手紙が入っていた日はずっと、返事に何を書こうかと迷い、世界がキラキラして見え、時間が経つのが早かった。手紙が入っていない日は、放課後に下駄箱を見るまでドキドキした。


 美咲はすぐに返事を書いたが、相手からの返事は次の日のこともあれば三日後のこともあった。話題も統一されていない。

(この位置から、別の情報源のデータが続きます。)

(** C8 (as amended): in [AsyncBoilerplate.connect], an error thrown in the
    schema-creation step is logged and replaced by a new [RuntimeError] with
    the error as [__cause__] exactly when it is an [OperationalError]; any
    other error thrown there, and any error thrown by another call of
    [connect], an [OperationalError] included, is raised as the object it
    is. *)
Theorem C8_schema_errors_by_place_and_class :
  forall force self w self' w' r c original,
    AsyncBoilerplate.connect force (self, w) = ((self', w'), r) ->
    In (Threw c original) (added_since w w') ->
    (schema_step c = true -> isinstance original OperationalError = true ->
     exists e,
       r = Raise e /\
       exc_class e = RuntimeError /\
       exc_cause e = Some (exc_id original) /\
       exc_msg e = exc_msg original /\
       exc_id e <> exc_id original /\
       In (Did (LOGGER_error original)) (added_since w w')) /\
    (schema_step c = true -> isinstance original OperationalError = false ->
     exists e, r = Raise e /\ exc_id e = exc_id original /\
               exc_class e = exc_class original) /\
    (schema_step c = false ->
     exists e, r = Raise e /\ exc_id e = exc_id original /\
               exc_class e = exc_class original).
Proof.
  intros force self w self' w' r c original H Hin.
  destruct self as [ct kw u sess eng].
  unfold_connect; exec_in H.
  all: inversion H; subst; clear H.
  all: compute_added_in Hin; split_In Hin; try discriminate Hin.
  all: inversion Hin; subst; clear Hin.
  all: compute_added.
  all: repeat split; intros; try discriminate; try congruence.
  all: try (eexists; repeat split; cbn; try reflexivity; try lia; tauto).
Qed.

(** C8 on the instance of the tests when [create_all] raises an
    [OperationalError]. *)
Lemma C8_witness :
  let st := constructed NonBlocking (faulty is_create_all OperationalError) in
  let out := AsyncBoilerplate.connect false st in
  exists e,
    snd out = Raise e /\
    exc_class e = RuntimeError /\
    exc_cause e = Some 2 /\
    exc_id e <> 2.
Proof.
  intros st out.
  pose (original := {| exc_id := 2; exc_class := OperationalError;
                       exc_msg := "database failure"; exc_cause := None |}).
  destruct (C8_schema_errors_by_place_and_class false
              (fst st) (snd st) (fst (fst out)) (snd (fst out)) (snd out)
              (create_all 1) original)
    as (Hwrapped & _ & _).
  - reflexivity.
  - vm_compute. right. right. left. reflexivity.
  - destruct Hwrapped as (e & He & Hc & Hcause & _ & Hid & _).
    + reflexivity.
    + reflexivity.
    + exists e. repeat split; assumption.
Defined.
(** Whenever [Boilerplate.connect] builds a session and returns, the last
    thing it did was to close that session: the [finally] clause runs
    [self.session.close()] on the session just stored. *)
Lemma blocking_connect_closes_its_session force self w self' w' r :
  Boilerplate.connect force (self, w) = ((self', w'), Ok r) ->
  added_since w w' <> [] ->
  exists s,
    r = PySession s /\
    session self' = Some (PySession s) /\
    In (Made (make_session (pred s)) s) (added_since w w') /\
    hd_error (added_since w w') = Some (Did (Session_close s)).
Proof.
  intros H Hadded.
  destruct self as [ct kw u sess eng].
  unfold_connect; exec_in H; try discriminate H.
  all: inversion H; subst; clear H.
  all: revert Hadded; compute_added; intros Hadded; try congruence.
  all: eexists; repeat split; cbn; tauto.
Qed.

(** [AsyncBoilerplate.connect] closes no session. *)
Lemma non_blocking_connect_closes_nothing force self w self' w' r s :
  AsyncBoilerplate.connect force (self, w) = ((self', w'), r) ->
  ~ In (Did (Session_close s)) (added_since w w').
Proof.
  intros H Hin.
  destruct self as [ct kw u sess eng].
  unfold_connect; exec_in H.
  all: inversion H; subst; clear H.
  all: compute_added_in Hin; split_In Hin; discriminate Hin.
Qed.

(** C6, on a new instance for an in-memory SQLite database with a library
    that never fails: [Boilerplate.connect()] returns the session it stored,
    and the most recent call at that point is [close()] on this session;
    no other session was made.  [AsyncBoilerplate.connect()] on the same
    input returns its session without closing it. *)
Theorem C6_blocking_connect_returns_closed_session :
  (let out := Boilerplate.connect false (constructed Blocking (calm [])) in
   snd out = Ok (PySession 1) /\
   session (fst (fst out)) = Some (PySession 1) /\
   trace (snd (fst out)) =
     [Did (Session_close 1); Made (make_session 0) 1; Did (sessionmaker 0 false);
      Did (create_all 0);
      Made (create_engine "sqlite://"
              [("echo", KwBool false); ("json_serializer", KwJsonDumps);
               ("poolclass", KwStaticPool);
               ("connect_args", KwDict [("check_same_thread", false)])]) 0;
      Did (LOGGER_info "Connecting to database")]) /\
  (let out := AsyncBoilerplate.connect false (constructed NonBlocking (calm [])) in
   snd out = Ok (PySession 2) /\
   session (fst (fst out)) = Some (PySession 2) /\
   hd_error (trace (snd (fst out))) = Some (Made (make_session 0) 2)).
Proof.
  repeat split; vm_compute; reflexivity.
Qed.
(** * execute *)

Lemma scope_log_app l1 l2 : scope_log (l1 ++ l2) = scope_log l1 ++ scope_log l2.
Proof.
  induction l1 as [|ev l1 IH]; [ reflexivity | ].
  destruct ev as [c|c h|c x]; destruct c; cbn; rewrite ?IH; reflexivity.
Qed.

Lemma scope_log_cursor_calls added :
  forallb (fun ev => cursor_call (event_call ev)) added = true ->
  scope_log added = [].
Proof.
  induction added as [|ev added IH]; [ reflexivity | ].
  cbn [forallb]. intros H. apply andb_prop in H. destruct H as [Hev Hrest].
  destruct ev as [c|c h|c x]; destruct c; try discriminate Hev; cbn; auto.
Qed.

Lemma cursor_calls_are_execute_calls added :
  forallb (fun ev => cursor_call (event_call ev)) added = true ->
  forallb (fun ev => execute_call (event_call ev)) added = true.
Proof.
  intros H. rewrite forallb_forall in *. intros ev Hin.
  unfold execute_call. rewrite (H ev Hin). reflexivity.
Qed.

Lemma grows_refl (ok : Call -> bool) w : grows ok w w [].
Proof.
  repeat split. apply Nat.le_refl.
Qed.

Lemma grows_alloc (ok : Call -> bool) w : grows ok w (alloc w) [].
Proof.
  repeat split. cbn. apply Nat.le_succ_diag_r.
Qed.

Lemma grows_trans (ok : Call -> bool) w1 w2 w3 added1 added2 :
  grows ok w1 w2 added1 -> grows ok w2 w3 added2 ->
  grows ok w1 w3 (added2 ++ added1).
Proof.
  intros (Ht1 & Hok1 & Hn1) (Ht2 & Hok2 & Hn2). repeat split.
  - rewrite Ht2, Ht1, app_assoc. reflexivity.
  - rewrite forallb_app, Hok1, Hok2. reflexivity.
  - eapply Nat.le_trans; eassumption.
Qed.

Lemma grows_cursor_execute w w' added :
  grows cursor_call w w' added -> grows execute_call w w' added.
Proof.
  intros (Ht & Hok & Hn). repeat split; try assumption.
  apply cursor_calls_are_execute_calls. exact Hok.
Qed.

Lemma grows_one (ok : Call -> bool) w ev :
  ok (event_call ev) = true -> grows ok w (record ev w) [ev].
Proof.
  intros Hev. repeat split; cbn.
  - rewrite Hev. reflexivity.
  - apply Nat.le_refl.
Qed.

Lemma grows_one_alloc (ok : Call -> bool) w ev :
  ok (event_call ev) = true -> grows ok w (record ev (alloc w)) [ev].
Proof.
  intros Hev. repeat split; cbn.
  - rewrite Hev. reflexivity.
  - apply Nat.le_succ_diag_r.
Qed.

Lemma adds_only_lib_do (ok : Call -> bool) c : ok c = true -> adds_only ok (lib_do c).
Proof.
  intros Hc self w. cbn. split; [ reflexivity | ].
  exists [Did c]. now apply grows_one.
Qed.

Lemma adds_only_lib_call (ok : Call -> bool) c : ok c = true -> adds_only ok (lib_call c).
Proof.
  intros Hc self w. unfold lib_call, lib_raise_or, lib_do.
  destruct (lib_raises w c (trace w)) as [[cls msg]|]; cbn.
  - split; [ reflexivity | ]. eexists. now apply grows_one_alloc.
  - split; [ reflexivity | ]. eexists. now apply grows_one.
Qed.

Lemma adds_only_open_cursor (ok : Call -> bool) c query :
  ok c = true -> adds_only ok (open_cursor c query).
Proof.
  intros Hc self w. unfold open_cursor, lib_raise_or.
  destruct (lib_raises w c (trace w)) as [[cls msg]|]; cbn.
  - split; [ reflexivity | ]. eexists. now apply grows_one_alloc.
  - split; [ reflexivity | ]. eexists. now apply grows_one_alloc.
Qed.

(** Leaving an inner [with] block that closes a cursor. *)
Lemma with_exit_stops cursor g :
  stops g -> stops (with_exit (fun _ => lib_do (Result_close cursor)) g).
Proof.
  induction 1 as [ | e | A m k Hm Hk IH ]; cbn.
  - constructor; [ now apply adds_only_lib_do | intros [[]|x]; constructor ].
  - constructor; [ now apply adds_only_lib_do | intros [[]|x]; constructor ].
  - constructor; [ exact Hm | exact IH ].
Qed.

『桜が散ってしまいましたね。桜をとても楽しみに見ていたのでがっかりしています。M』

『わたしも桜が好きです。桜の季節が終わってしまうと毎年さみしくなります。H』

『部活はどこに入りますか? 私はとても迷っています。M』

『考え中。活動が少ない部活がいいと思っているけれど。H』


 それは交換日記とは言い難く、文通とも違うものだった。どこにでもあるノートの切れ端に会話の一部を貼り付けるような、そんなやりとりだ。


 それでも楽しかった。


 こんなに学校に来るのが楽しみになったのはいつぶりだろう。もう思い出せないくらい昔だ。それだけの長い間、学校は美咲にとって居心地の良い場所ではなかった。

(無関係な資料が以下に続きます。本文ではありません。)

Lemma seedStep_first (seed : JsVal) (w : World) :
  uniqueIds (admins w) ->
  exists w', seedStep seed w = (Returned tt, w') /\ seedStepPost seed w w'.
Proof.
  intros N. unfold seedStep, seedStepPost, settled, usableSeed.
  destruct (truthy (getField seed "email")) eqn:Te; simpl;
    [|exists w; repeat split; eauto; discriminate].
  destruct (truthy (getField seed "password")) eqn:Tp; simpl;
    [|exists w; repeat split; eauto; discriminate].
  unfold bind, Admin_findOne. fold (seedEmail seed).
  destruct (find (byEmail (seedEmail seed)) (admins w)) as [a|] eqn:F.
  - fold (forcedSeed seed). destruct (forcedSeed seed) eqn:Fo.
    2:{ exists w. repeat split; eauto. intros _. exists a. split; auto.
        discriminate. }
    (* the three drift checks *)
    unfold syncPassword. fold (seedPassword seed).
    destruct (bcrypt_compare (seedPassword seed) (passwordHash a)) eqn:Cp;
      unfold bcryptHash, syncName, syncVerified; simpl; fold (seedName seed);
      destruct (String.eqb_spec (name a) (seedName seed)) as [En|Nn]; simpl;
      destruct (isVerified a) eqn:Va; simpl.
    1:{ exists w. repeat split; eauto. intros _. exists a. now repeat split. }
    all: unfold Admin_save; eexists; split; [reflexivity|]; simpl.
    all: assert (Ha : In a (admins w)) by (now apply find_some in F).
    all: assert (Ea : email a = seedEmail seed)
           by (apply find_some in F; destruct F as [_ F];
               now apply String.eqb_eq in F).
    all: match goal with
         | |- context [writeBack ?x _] =>
             assert (Ei : _id x = _id a) by reflexivity;
             assert (Ee : email x = email a) by reflexivity;
             assert (Sy : inSync seed x)
               by (repeat split; simpl; auto using bcrypt_compare_hash);
             generalize dependent x; intros d Ei Ee Sy
         end.
    all: split; [unfold uniqueIds; now rewrite map_id_writeBack|].
    all: split;
           [intros _; exists d; split; auto;
            apply find_byEmail_writeBack with (a := a); auto;
            intros x Hx Ex; now apply (uniqueIds_same_id (admins w))|].
    all: assert (O : forall e, e <> seedEmail seed ->
                   find (byEmail e) (writeBack d (admins w))
                   = find (byEmail e) (admins w))
           by (intros e NE; apply find_byEmail_writeBack_other;
               [intros x Hx Ex; rewrite Ei in Ex;
                now rewrite (uniqueIds_same_id (admins w) a x N Ha Hx Ex)
               |congruence]).
    all: split;
           [intros e x Fx;
            destruct (String.eqb_spec e (seedEmail seed)) as [->|NE];
            [exists d; apply find_byEmail_writeBack with (a := a); auto;
             intros y Hy Ey; now apply (uniqueIds_same_id (admins w))
            |exists x; now rewrite O]
           |intros e x Fx NE; rewrite O; auto].
  - unfold bcryptHash, Admin_create. simpl. eexists. split; [reflexivity|].
    simpl. fold (seedPassword seed) (seedName seed). split; [|split; [|split]].
    + unfold uniqueIds. rewrite map_app. simpl.
      apply NoDup_snoc; [exact N | apply newObjectId_fresh].
    + intros _. eexists. split.
      * apply find_app_none; [exact F|]. unfold byEmail. simpl.
        apply String.eqb_refl.
      * intros _. repeat split. simpl. apply bcrypt_compare_hash.
    + intros e x Fx. exists x. now apply find_app_some.
    + intros e x Fx _. now apply find_app_some.
Qed.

 家という檻から出されて、唯一行くことが許される牢獄。

 それが美咲にとっての学校だった。

 それがMとのやりとりで一変した。


 学校という場所はきっと、本来こういう楽しさに溢れた場所なのかもしれない。

『異端』の自分が学校の楽しさを知れる日がくるなんて。Mからの手紙を眺めて、美咲は小さく笑う。クラスの上位グループに追い出されるようにして教室を出てきたけれど、まったく気にならなかった。

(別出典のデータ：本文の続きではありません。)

Lemma NoDup_bind_inj {A B : Type} (f : A -> list B) (g : B -> A) (l : list A) :
  NoDup l -> (forall a, a ∈ l -> NoDup (f a)) ->
  (forall a b, a ∈ l -> b ∈ f a -> g b = a) ->
  NoDup (l ≫= f).
Proof.
  intros Hl Hf Hg. apply NoDup_bind; try assumption.
  intros a1 a2 b H1 H2 Hb1 Hb2.
  rewrite <- (Hg a1 b H1 Hb1). apply Hg; assumption.
Qed.

(** X2. [ForceRender] spawns one worker per pixel and no other: the points
    are exactly the [(i, j)] with [0 <= i < int(Width)] and
    [0 <= j < int(Height)], each once, [int(Width) * int(Height)] of them
    (none when a dimension is zero, negative or not a number), and
    [DrawPoint] takes each point back to its pixel [(i, j)]. *)
Theorem ForceRender_is_the_grid (mi : MandelbrotImage) :
  Go.int_of_float64 (imgWidth mi) <= 2 ^ 53 ->
  Go.int_of_float64 (imgHeight mi) <= 2 ^ 53 ->
  let w := Go.int_of_float64 (imgWidth mi) in
  let h := Go.int_of_float64 (imgHeight mi) in
  Z.of_nat (length (ForceRender mi)) = Z.max 0 w * Z.max 0 h /\
  NoDup (ForceRender mi) /\
  NoDup (pixelOf <$> ForceRender mi) /\
  (forall pt, pt ∈ ForceRender mi -> inGrid w h pt) /\
  (forall i j, 0 <= i < w -> 0 <= j < h ->
     exists pt, pt ∈ ForceRender mi /\ pixelOf pt = (i, j)).
Proof.
  intros Hw Hh w h.
  assert (Hpix : forall pt, pt ∈ ForceRender mi ->
                   exists i j, 0 <= i < w /\ 0 <= j < h /\
                     pt = PointXY (Go.float64_of_int64 i) (Go.float64_of_int64 j) /\
                     pixelOf pt = (i, j)).
  { intros pt (i & j & Hi & Hj & ->)%elem_of_ForceRender.
    exists i, j. repeat split; try lia.
    apply pixelOf_PointXY; lia. }
  assert (Hnd : NoDup (pixelOf <$> ForceRender mi)).
  { unfold ForceRender. rewrite fmap_list_bind.
    apply (NoDup_bind_inj _ fst).
    - apply NoDup_seqZ.
    - intros i Hi%elem_of_seqZ. rewrite fmap_list_bind.
      apply (NoDup_bind_inj _ snd).
      + apply NoDup_seqZ.
      + intros j _. apply NoDup_singleton.
      + intros j b Hj%elem_of_seqZ Hb.
        apply list_elem_of_singleton in Hb. subst b.
        rewrite pixelOf_PointXY by lia. reflexivity.
    - intros i b Hi%elem_of_seqZ Hb. rewrite fmap_list_bind in Hb.
      apply list_elem_of_bind in Hb as (j & Hb & Hj%elem_of_seqZ).
      apply list_elem_of_singleton in Hb. subst b.
      rewrite pixelOf_PointXY by lia. reflexivity. }
  split.
  { rewrite length_ForceRender. fold w. fold h. lia. }
  split; [eapply NoDup_fmap_1; exact Hnd|].
  split; [exact Hnd|].
  split.
  - intros pt (i & j & Hi & Hj & _ & Hp)%Hpix.
    unfold inGrid. rewrite Hp. cbn. lia.
  - intros i j Hi Hj.
    exists (PointXY (Go.float64_of_int64 i) (Go.float64_of_int64 j)). split.
    + apply elem_of_ForceRender. exists i, j. auto.
    + apply pixelOf_PointXY; lia.
Qed.

Lemma ForceRender_is_the_grid_witness :
  Z.of_nat (length (ForceRender (freshImage 800 800))) = 640000 /\
  NoDup (ForceRender (freshImage 800 800)).
Proof.
  destruct (ForceRender_is_the_grid (freshImage 800 800)) as (HL & HN & _).
  - vm_compute. discriminate.
  - vm_compute. discriminate.
  - split; [|exact HN]. rewrite HL. vm_compute. reflexivity.
Defined.

(** ** imageWriter on points of the grid *)

Section ImageWriter.

Local Unset Default Proof Using.

Variables w h : Z.
Hypothesis Hw : 0 < w.
Hypothesis Hh : 0 <= h.
Hypothesis Hsize : w * h * 4 <= Go.int64_max.

Implicit Types (mi : MandelbrotImage) (pt : Point) (jobs : list Point).

(** An image [w] by [h]: what [DrawPoint] reads of it. *)
Let sized mi : Prop :=
  Go.int_of_float64 (imgWidth mi) = w /\
  Z.of_nat (length (Pixels mi)) = w * h * 4.

Lemma offsetOf_inGrid pt :
  inGrid w h pt ->
  0 <= offsetOf w (pixelOf pt) /\ offsetOf w (pixelOf pt) + 3 < w * h * 4.
Proof. unfold inGrid, offsetOf. intros [Hx Hy]. nia. Qed.

Lemma offsetOf_inj (p q : Z * Z) :
  0 <= p.1 < w -> 0 <= q.1 < w ->
  - 3 <= offsetOf w p - offsetOf w q <= 3 -> p = q.
Proof.
  destruct p as [x y], q as [x' y']. unfold offsetOf. cbn [fst snd].
  intros Hx Hx' Hd.
  assert (y = y') by nia. subst y'. assert (x = x') by lia. congruence.
Qed.

Lemma DrawPoint_inGrid mi pt :
  sized mi -> inGrid w h pt ->
  DrawPoint mi pt
  = Some (mkImage (imgWidth mi) (imgHeight mi)
            (write4 (Pixels mi) (Z.to_nat (offsetOf w (pixelOf pt)))
               (Red pt) (Green pt) (Blue pt) 255)).
Proof.
  intros [HW HL] Hin. destruct (offsetOf_inGrid pt Hin) as [H0 H3].
  destruct Hin as [Hx Hy]. unfold pixelOf, offsetOf in *. cbn [fst snd] in *.
  pose proof (DrawPoint_at mi pt) as HD. cbv zeta in HD. rewrite HW in HD.
  apply HD; lia.
Qed.

Lemma lookup_write4_byteOf mi pt (k : nat) :
  sized mi -> inGrid w h pt ->
  write4 (Pixels mi) (Z.to_nat (offsetOf w (pixelOf pt)))
    (Red pt) (Green pt) (Blue pt) 255 !! k
  = match byteOf w pt (Z.of_nat k) with
    | Some b => Some b
    | None => Pixels mi !! k
    end.
Proof.
  intros [HW HL] Hin. destruct (offsetOf_inGrid pt Hin) as [H0 H3].
  unfold byteOf. set (off := offsetOf w (pixelOf pt)) in *.
  destruct (lookup_write4 (Pixels mi) (Z.to_nat off) (Red pt) (Green pt) (Blue pt) 255)
    as (E0 & E1 & E2 & E3); [lia|].
  destruct (Z.eqb_spec (Z.of_nat k) off) as [E|N0].
  { replace k with (Z.to_nat off) by lia. exact E0. }
  destruct (Z.eqb_spec (Z.of_nat k) (off + 1)) as [E|N1].
  { replace k with (Z.to_nat off + 1)%nat by lia. exact E1. }
  destruct (Z.eqb_spec (Z.of_nat k) (off + 2)) as [E|N2].
  { replace k with (Z.to_nat off + 2)%nat by lia. exact E2. }
  destruct (Z.eqb_spec (Z.of_nat k) (off + 3)) as [E|N3].
  { replace k with (Z.to_nat off + 3)%nat by lia. exact E3. }
  apply lookup_write4_ne. lia.
Qed.

Lemma byteOf_covers pt (k b : Z) :
  byteOf w pt k = Some b ->
  offsetOf w (pixelOf pt) <= k <= offsetOf w (pixelOf pt) + 3 /\
  (b = Red pt \/ b = Green pt \/ b = Blue pt \/ b = 255).
Proof.
  unfold byteOf.
  repeat match goal with
         | |- context [Z.eqb ?a ?b] => destruct (Z.eqb_spec a b)
         end; intros [= <-]; split; auto; lia.
Qed.

Lemma byteOf_same_pixel pt pt' (k b b' : Z) :
  inGrid w h pt -> inGrid w h pt' ->
  byteOf w pt k = Some b -> byteOf w pt' k = Some b' ->
  pixelOf pt = pixelOf pt'.
Proof.
  intros [Hx _] [Hx' _] [Hk _]%byteOf_covers [Hk' _]%byteOf_covers.
  apply offsetOf_inj; lia.
Qed.

(** [imageWriter] as a whole: no panic, the image keeps its shape, and each
    byte is the one written last. *)
Lemma imageWriter_run jobs :
  forall mi,
    sized mi -> Forall (inGrid w h) jobs ->
    exists pixels',
      imageWriter mi jobs = Some (mkImage (imgWidth mi) (imgHeight mi) pixels') /\
      length pixels' = length (Pixels mi) /\
      forall k : nat,
        pixels' !! k = match lastWrite w jobs (Z.of_nat k) with
                       | Some b => Some b
                       | None => Pixels mi !! k
                       end.
Proof.
  induction jobs as [|pt jobs IH]; intros mi Hmi Hall.
  - exists (Pixels mi). destruct mi. repeat split; reflexivity.
  - apply Forall_cons_1 in Hall as [Hpt Hall].
    cbn [imageWriter lastWrite]. rewrite (DrawPoint_inGrid mi pt Hmi Hpt).
    cbn [mbind option_bind].
    set (mi1 := mkImage _ _ _).
    assert (Hmi1 : sized mi1).
    { destruct Hmi as [HW HL]. split; [exact HW|].
      unfold mi1. cbn [Pixels]. rewrite length_write4. exact HL. }
    destruct (IH mi1 Hmi1 Hall) as (pixels' & Hrun & Hlen & Hlook).
    exists pixels'. split; [exact Hrun|]. split.
    + rewrite Hlen. unfold mi1. cbn [Pixels]. apply length_write4.
    + intros k. rewrite Hlook.
      destruct (lastWrite w jobs (Z.of_nat k)); [reflexivity|].
      unfold mi1. cbn [Pixels]. apply lookup_write4_byteOf; assumption.
Qed.

Lemma lastWrite_from jobs (k b : Z) :
  lastWrite w jobs k = Some b -> exists pt, pt ∈ jobs /\ byteOf w pt k = Some b.
Proof.
  induction jobs as [|pt jobs IH]; [discriminate|]. cbn [lastWrite].
  destruct (lastWrite w jobs k) as [b'|].
  - intros [= ->]. destruct (IH eq_refl) as (q & Hq & Hb).
    exists q. split; [right; exact Hq | exact Hb].
  - intros Hb. exists pt. split; [left | exact Hb].
Qed.

(** When every point of [jobs] that covers [k] puts the same byte there,
    that byte is the last one written. *)
Lemma lastWrite_agreed jobs (k b : Z) :
  (exists pt, pt ∈ jobs /\ byteOf w pt k = Some b) ->
  (forall pt b', pt ∈ jobs -> byteOf w pt k = Some b' -> b' = b) ->
  lastWrite w jobs k = Some b.
Proof.
  intros (pt & Hpt & Hb) Hall.
  induction jobs as [|q jobs IH]; [inversion Hpt|]. cbn [lastWrite].
  destruct (lastWrite w jobs k) as [b'|] eqn:El in |- *.
  - apply lastWrite_from in El as (q' & Hq' & Hb').
    f_equal. apply (Hall q'); [right; exact Hq' | exact Hb'].
  - apply elem_of_cons in Hpt as [->|Hpt]; [exact Hb|].
    exfalso. enough (E : lastWrite w jobs k = Some b) by congruence.
    apply IH; [exact Hpt|].
    intros q' b' Hq'. apply Hall. right. exact Hq'.
Qed.

(** Points of different pixels can be received in either order. *)
Lemma lastWrite_Permutation jobs jobs' :
  jobs ≡ₚ jobs' ->
  Forall (inGrid w h) jobs -> NoDup (pixelOf <$> jobs) ->
  forall k, lastWrite w jobs k = lastWrite w jobs' k.
Proof.
  induction 1 as [|pt l l' Hp IH|p q l|l1 l2 l3 H12 IH12 H23 IH23];
    intros Hall Hnd k.
  - reflexivity.
  - apply Forall_cons_1 in Hall as [_ Hall].
    rewrite fmap_cons in Hnd. apply NoDup_cons_1_2 in Hnd.
    cbn [lastWrite]. rewrite (IH Hall Hnd k). reflexivity.
  - cbn [lastWrite]. destruct (lastWrite w l k); [reflexivity|].
    apply Forall_cons_1 in Hall as [Hq Hall]. apply Forall_cons_1 in Hall as [Hp _].
    rewrite !fmap_cons in Hnd. apply NoDup_cons_1_1 in Hnd.
    destruct (byteOf w p k) as [b|] eqn:Ep, (byteOf w q k) as [b'|] eqn:Eq;
      try reflexivity.
    exfalso. apply Hnd. apply elem_of_cons. left.
    eapply byteOf_same_pixel; [exact Hq | exact Hp | exact Eq | exact Ep].
  - rewrite (IH12 Hall Hnd k). apply IH23.
    + rewrite <- H12. exact Hall.
    + rewrite <- H12. exact Hnd.
Qed.

End ImageWriter.

Lemma lastWrite_app (w : Z) (l1 l2 : list Point) (k : Z) :
  lastWrite w (l1 ++ l2) k
  = match lastWrite w l2 k with
    | Some b => Some b
    | None => lastWrite w l1 k
    end.
Proof.
  induction l1 as [|pt l1 IH]; cbn [app lastWrite].
  - destruct (lastWrite w l2 k); reflexivity.
  - rewrite IH. destruct (lastWrite w l2 k); reflexivity.
Qed.

(** X3. Fed any sequence of points whose truncated coordinates lie in the
    grid, [imageWriter] never panics, and the image keeps its width, its
    height and the length of its buffer; if the buffer held bytes and the
    points carry bytes, it still holds bytes. *)
Theorem imageWriter_keeps_the_image_well_formed
    (w h : Z) (mi : MandelbrotImage) (jobs : list Point) :
  0 < w -> 0 <= h -> w * h * 4 <= Go.int64_max ->
  Go.int_of_float64 (imgWidth mi) = w ->
  Z.of_nat (length (Pixels mi)) = w * h * 4 ->
  Forall (inGrid w h) jobs ->
  exists mi',
    imageWriter mi jobs = Some mi' /\
    imgWidth mi' = imgWidth mi /\ imgHeight mi' = imgHeight mi /\
    length (Pixels mi') = length (Pixels mi) /\
    (Forall isByte (Pixels mi) ->
     Forall (fun pt => isByte (Red pt) /\ isByte (Green pt) /\ isByte (Blue pt)) jobs ->
     Forall isByte (Pixels mi')).
Proof.
  intros Hw Hh Hsize HW HL Hjobs.
  destruct (imageWriter_run w h Hw Hh Hsize jobs mi (conj HW HL) Hjobs)
    as (pixels' & Hrun & Hlen & Hlook).
  eexists. split; [exact Hrun|]. cbn [imgWidth imgHeight Pixels].
  split; [reflexivity|]. split; [reflexivity|]. split; [exact Hlen|].
  intros Hold Hnew. apply Forall_lookup. intros k b Hk.
  rewrite Hlook in Hk.
  destruct (lastWrite w jobs (Z.of_nat k)) as [b'|] eqn:El.
  - injection Hk as ->.
    apply lastWrite_from in El as (pt & Hpt & Hb).
    apply byteOf_covers in Hb as [_ Hb].
    rewrite Forall_forall in Hnew. destruct (Hnew pt Hpt) as (Hr & Hg & Hbl).
    destruct Hb as [->|[->|[->| ->]]]; try assumption. unfold isByte. lia.
  - rewrite Forall_lookup in Hold. exact (Hold k b Hk).
Qed.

 廊下だと誰に見られる心配もないのでむしろラッキーだ。小さな紙片を破らないように慎重に本の間に隠し、もどかしい気持ちを落ち着かせて、そっと開く。


『少し暑くなってきましたね。私も活動の少ない部活がいいので運動部はやめます。M』


 Mも自分と同じ種類の人間なのかもしれない。そう思うとますます親近感が湧いた。運動部には入らないスタンス。それは運動ができるとかできないとか好きとか嫌いとかではなく、運動部という場所の空気になじめないからだ。目的である運動の他に、礼儀やよくわからないルールを強制されるあの空気感が居たたまれない。きっと、Mもそうなのではないか。


 そこで美咲は、思いきって一歩踏み込んでみた。


『文芸部に入部届を出しました。Mさんは? H』


 部活がわかればMを特定できるかもしれない。淡い期待でいっぱいになり、次はいつ返事がくるかとワクワクしながら上履きに手紙を潜ませた。


 しかし、これに返事がくることはなかった。


 最初、美咲は苛立った。Mは美咲を知っているのに、美咲はMについてまったく何も知らない。これはフェアじゃないし、部活くらい聞いてもいいのではないか? 


 しかし、四日経ち五日経つうち焦燥に苛まれた。

 このままMが手紙を入れてこなくなったら?


 Mに部活のことを聞いたのをひどく後悔し始めた朝、小さな紙片を上履きに見つけた。


 美咲は思わずその場に座りこんでしまった。「体調悪いの? 先生呼ぼうか?」と通りすがりの生徒に声をかけられ首を振り、そのままトイレへ直行して震える手で紙を開いた。


『こんにちは。最近、アルバイトについて考えています。学校の帰りに、コンビニエンスストアなんていいかもしれないと思っています。M』


 何事もなかったかのような文面が滲んで見える。わたしもアルバイト探してる、コンビニいいよねって思ってる、と呟いたとき、自分の頬が濡れていることに気付いた。


 手紙を書いて、返事がくる。

 ただそれだけのことが、美咲にとっては何よりも尊く、どれほど心の支えになっていたことか。


 もちろんMの正体は気になる。教室で、トイレで、たまに覗く購買で、注意深く周囲を観察したがMが誰なのかまったく見当もつかなかった。


 そのうちどうでもよくなった。


 この学校のどこかに美咲のことを見つめ、気にかけてくれている存在がいる。

その事実だけで充分な気がした。


 Mからの返事がこなかったときのことを思い出すと、身体の末端から凍り付いていくような心地がする。Mの正体を暴いて、この手紙のやりとりがなくなることの方が怖かった。



 だから美咲は、Mが誰だかを気にするのはもうやめた。